Data extracted from a collection
(** * A shallow embedding of the RTOS kernel of [p2/os.c] and [p2/kernel.h]

    The kernel keeps a fixed table of process descriptors, a round-robin
    dispatcher, a request loop served on the kernel stack and a timer
    interrupt that wakes sleeping tasks.  The C globals become one record,
    every kernel function becomes a function on that record, and the places
    where the C code would dereference a null or out-of-range pointer
    return [Fault].

    Target conventions (the code includes [avr/io.h]): [int] and
    [unsigned int] are 16 bits wide, [unsigned char] is 8 bits wide. *)

From Stdlib Require Import ZArith Lia.
From stdpp Require Import base option list numbers.

Local Open Scope Z_scope.

(** ** Machine integers *)

(** Value of an [unsigned int] expression: reduction modulo 2^16. *)
Definition to_uint (z : Z) : Z := z mod 65536.

(** Value stored by a conversion to [int]: two's complement on 16 bits. *)
Definition to_int (z : Z) : Z := (z + 32768) mod 65536 - 32768.

(** Value stored through an [unsigned char] lvalue. *)
Definition to_uchar (z : Z) : Z := z mod 256.

(** ** Enumerations of [kernel.h] *)

Inductive ERROR_TYPE : Set :=
| NO_ERR
| INVALID_KERNET_REQUEST_ERR
| KERNEL_INACTIVE_ERR
| MAX_PROCESS_ERR
| PID_NOT_FOUND_ERR
| SUSPEND_NONRUNNING_TASK_ERR
| RESUME_NONSUSPENDED_TASK_ERR.

Inductive PROCESS_STATES : Set :=
| DEAD
| READY
| RUNNING
| SUSPENDED
| SLEEPING.

#[global] Instance ERROR_TYPE_eq_dec : EqDecision ERROR_TYPE.
Proof. solve_decision. Defined.

#[global] Instance PROCESS_STATES_eq_dec : EqDecision PROCESS_STATES.
Proof. solve_decision. Defined.

(** [KERNEL_REQUEST_TYPE] is kept as the integer the enumerator stands for,
    because the request switch has a [default] branch for every other
    value that may sit in the field. *)
Definition KERNEL_REQUEST_TYPE : Set := Z.
Definition NONE : KERNEL_REQUEST_TYPE := 0.
Definition CREATE : KERNEL_REQUEST_TYPE := 1.
Definition YIELD : KERNEL_REQUEST_TYPE := 2.
Definition TERMINATE : KERNEL_REQUEST_TYPE := 3.
Definition SUSPEND : KERNEL_REQUEST_TYPE := 4.
Definition RESUME : KERNEL_REQUEST_TYPE := 5.
Definition SLEEP : KERNEL_REQUEST_TYPE := 6.

(** ** Pointers into the task stacks *)

(** An [unsigned char *] of the kernel is either null or the address of
    byte [off] of the workspace of slot [slot]. *)
Inductive stackptr : Set :=
| NullSp
| WsPtr (slot : nat) (off : Z).

#[global] Instance stackptr_eq_dec : EqDecision stackptr.
Proof. solve_decision. Defined.

(** ** Process descriptors *)

Record PD : Set := mkPD {
  pid : Z;
  pri : Z;
  state : PROCESS_STATES;
  request : KERNEL_REQUEST_TYPE;
  request_arg : Z;
  arg : Z;
  sp : stackptr;
  workSpace : list Z;
  code : Z
}.

Definition set_pri (v : Z) (d : PD) : PD :=
  mkPD (pid d) v (state d) (request d) (request_arg d) (arg d) (sp d)
       (workSpace d) (code d).

Definition set_state (v : PROCESS_STATES) (d : PD) : PD :=
  mkPD (pid d) (pri d) v (request d) (request_arg d) (arg d) (sp d)
       (workSpace d) (code d).

Definition set_request (v : KERNEL_REQUEST_TYPE) (d : PD) : PD :=
  mkPD (pid d) (pri d) (state d) v (request_arg d) (arg d) (sp d)
       (workSpace d) (code d).

Definition set_request_arg (v : Z) (d : PD) : PD :=
  mkPD (pid d) (pri d) (state d) (request d) v (arg d) (sp d)
       (workSpace d) (code d).

Definition set_arg (v : Z) (d : PD) : PD :=
  mkPD (pid d) (pri d) (state d) (request d) (request_arg d) v (sp d)
       (workSpace d) (code d).

Definition set_sp (v : stackptr) (d : PD) : PD :=
  mkPD (pid d) (pri d) (state d) (request d) (request_arg d) (arg d) v
       (workSpace d) (code d).

Definition set_code (v : Z) (d : PD) : PD :=
  mkPD (pid d) (pri d) (state d) (request d) (request_arg d) (arg d) (sp d)
       (workSpace d) v.

(** ** The kernel globals *)

Record kernel : Type := mkKernel {
  Process : list PD;
  Cp : option nat;
  KernelSp : stackptr;
  CurrentSp : stackptr;
  NextP : Z;
  KernelActive : Z;
  Tasks : Z;
  last_PID : Z;
  err : ERROR_TYPE;
  (** the global interrupt flag driven by [cli] and [sei] *)
  IntEnabled : bool
}.

Definition set_Process (v : list PD) (s : kernel) : kernel :=
  mkKernel v (Cp s) (KernelSp s) (CurrentSp s) (NextP s) (KernelActive s)
           (Tasks s) (last_PID s) (err s) (IntEnabled s).

Definition set_Cp (v : option nat) (s : kernel) : kernel :=
  mkKernel (Process s) v (KernelSp s) (CurrentSp s) (NextP s)
           (KernelActive s) (Tasks s) (last_PID s) (err s) (IntEnabled s).

Definition set_CurrentSp (v : stackptr) (s : kernel) : kernel :=
  mkKernel (Process s) (Cp s) (KernelSp s) v (NextP s) (KernelActive s)
           (Tasks s) (last_PID s) (err s) (IntEnabled s).

Definition set_NextP (v : Z) (s : kernel) : kernel :=
  mkKernel (Process s) (Cp s) (KernelSp s) (CurrentSp s) v (KernelActive s)
           (Tasks s) (last_PID s) (err s) (IntEnabled s).

Definition set_KernelActive (v : Z) (s : kernel) : kernel :=
  mkKernel (Process s) (Cp s) (KernelSp s) (CurrentSp s) (NextP s) v
           (Tasks s) (last_PID s) (err s) (IntEnabled s).

Definition set_Tasks (v : Z) (s : kernel) : kernel :=
  mkKernel (Process s) (Cp s) (KernelSp s) (CurrentSp s) (NextP s)
           (KernelActive s) v (last_PID s) (err s) (IntEnabled s).

Definition set_last_PID (v : Z) (s : kernel) : kernel :=
  mkKernel (Process s) (Cp s) (KernelSp s) (CurrentSp s) (NextP s)
           (KernelActive s) (Tasks s) v (err s) (IntEnabled s).

Definition set_err (v : ERROR_TYPE) (s : kernel) : kernel :=
  mkKernel (Process s) (Cp s) (KernelSp s) (CurrentSp s) (NextP s)
           (KernelActive s) (Tasks s) (last_PID s) v (IntEnabled s).

Definition set_IntEnabled (v : bool) (s : kernel) : kernel :=
  mkKernel (Process s) (Cp s) (KernelSp s) (CurrentSp s) (NextP s)
           (KernelActive s) (Tasks s) (last_PID s) (err s) v.

Definition Disable_Interrupt : kernel -> kernel := set_IntEnabled false.
Definition Enable_Interrupt : kernel -> kernel := set_IntEnabled true.

(** ** Results of kernel code *)

(** [Fault] stands for a dereference the C code has no right to make (a
    null [Cp], a slot or a stack byte out of range); [OutOfFuel] is the
    dispatcher still spinning when the iteration budget ends. *)
Inductive outcome (A : Type) : Type :=
| Done (a : A)
| Fault
| OutOfFuel.

Arguments Done {A} a.
Arguments Fault {A}.
Arguments OutOfFuel {A}.

#[global] Instance outcome_ret : MRet outcome := fun A a => Done a.

#[global] Instance outcome_bind : MBind outcome := fun A B f m =>
  match m with
  | Done a => f a
  | Fault => Fault
  | OutOfFuel => OutOfFuel
  end.

(** [Process[i]] read through a pointer. *)
Definition deref (s : kernel) (i : nat) : outcome PD :=
  match Process s !! i with
  | Some d => Done d
  | None => Fault
  end.

(** [Process[i] = d]. *)
Definition store (i : nat) (d : PD) (s : kernel) : kernel :=
  set_Process (<[i := d]> (Process s)) s.

(** [*Cp]. *)
Definition cp_get (s : kernel) : outcome PD :=
  match Cp s with
  | Some c => deref s c
  | None => Fault
  end.

(** An assignment to fields of [*Cp]. *)
Definition cp_update (f : PD -> PD) (s : kernel) : outcome kernel :=
  match Cp s with
  | Some c => d ← deref s c; Done (store c (f d) s)
  | None => Fault
  end.

(** ** Kernel helpers *)

(** [findProcessByPID]: the index of the first slot whose [pid] equals the
    argument ([NULL] is [None]).  The [int] argument is compared with the
    unsigned [pid] field, hence converted to [unsigned int]. *)
Definition findProcessByPID (tbl : list PD) (p : Z) : option nat :=
  fst <$> list_find (fun d => pid d = to_uint p) tbl.

(** The slot [findPIDByFuncPtr] stops at. *)
Definition findSlotByFuncPtr (tbl : list PD) (f : Z) : option nat :=
  fst <$> list_find (fun d => code d = f) tbl.

(** [findPIDByFuncPtr]: the [pid] of the first slot whose [code] is [f],
    converted to the [int] result, or [-1]. *)
Definition findPIDByFuncPtr (tbl : list PD) (f : Z) : Z :=
  match list_find (fun d => code d = f) tbl with
  | Some (_, d) => to_int (pid d)
  | None => -1
  end.

(** ** The timer interrupt *)

(** The body of the loop of [ISR(TIMER1_COMPA_vect)] on one slot. *)
Definition tick_PD (d : PD) : PD :=
  if decide (state d = SLEEPING) then
    let d' := set_request_arg (to_int (request_arg d - 1)) d in
    if decide (request_arg d' <= 0) then set_state READY d' else d'
  else d.

Definition TIMER1_COMPA_vect (s : kernel) : kernel :=
  set_Process (tick_PD <$> Process s) s.

(** The timer interrupts served at a point of the kernel code: [n] of them
    when the interrupt flag is set, none otherwise. *)
Definition serve_ticks (n : nat) (s : kernel) : kernel :=
  if IntEnabled s then Nat.iter n TIMER1_COMPA_vect s else s.

Section Kernel.

(** The constants of [os.h]: the number of slots of the process table and
    the size in bytes of the workspace of a slot. *)
Variable MAXTHREAD : nat.
Variable WORKSPACE : nat.

(** The program address of [Task_Terminate], as the linker fixes it. *)
Variable Task_Terminate_addr : Z.

(** ** The dispatcher *)

(** [NextP = (NextP + 1) % MAXTHREAD], in [unsigned int] arithmetic. *)
Definition advance_NextP (s : kernel) : kernel :=
  set_NextP (to_uint (NextP s + 1) mod Z.of_nat MAXTHREAD) s.

(** The [while] loop of [Dispatch].  [i] is the local counter; [ticks] says
    how many timer interrupts arrive at each point where the loop can be
    interrupted: after the body of an iteration, and between the last test
    and the [cli] that follows the loop.  They are served only while the
    interrupt flag is set. *)
Fixpoint Dispatch_loop (fuel : nat) (ticks : nat -> nat) (i : Z) (s : kernel)
  : outcome kernel :=
  match fuel with
  | O => OutOfFuel
  | S fuel' =>
      d ← deref s (Z.to_nat (NextP s));
      if decide (state d <> READY) then
        let s1 := advance_NextP s in
        let i1 := to_int (i + 1) in
        let s2 := if decide (i1 > Z.of_nat MAXTHREAD)
                  then Enable_Interrupt s1 else s1 in
        Dispatch_loop fuel' (fun k => ticks (S k)) i1
                      (serve_ticks (ticks O) s2)
      else Done (serve_ticks (ticks O) s)
  end.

* [Instructions to follow] Give the lines again, exactly as they stand, from the beginning of the data through the line with "interrupt that wakes".

* [Solved problem]
(** * A shallow embedding of the RTOS kernel of [p2/os.c] and [p2/kernel.h]

    The kernel keeps a fixed table of process descriptors, a round-robin
    dispatcher, a request loop served on the kernel stack and a timer
    interrupt that wakes sleeping tasks.  The C globals become one record,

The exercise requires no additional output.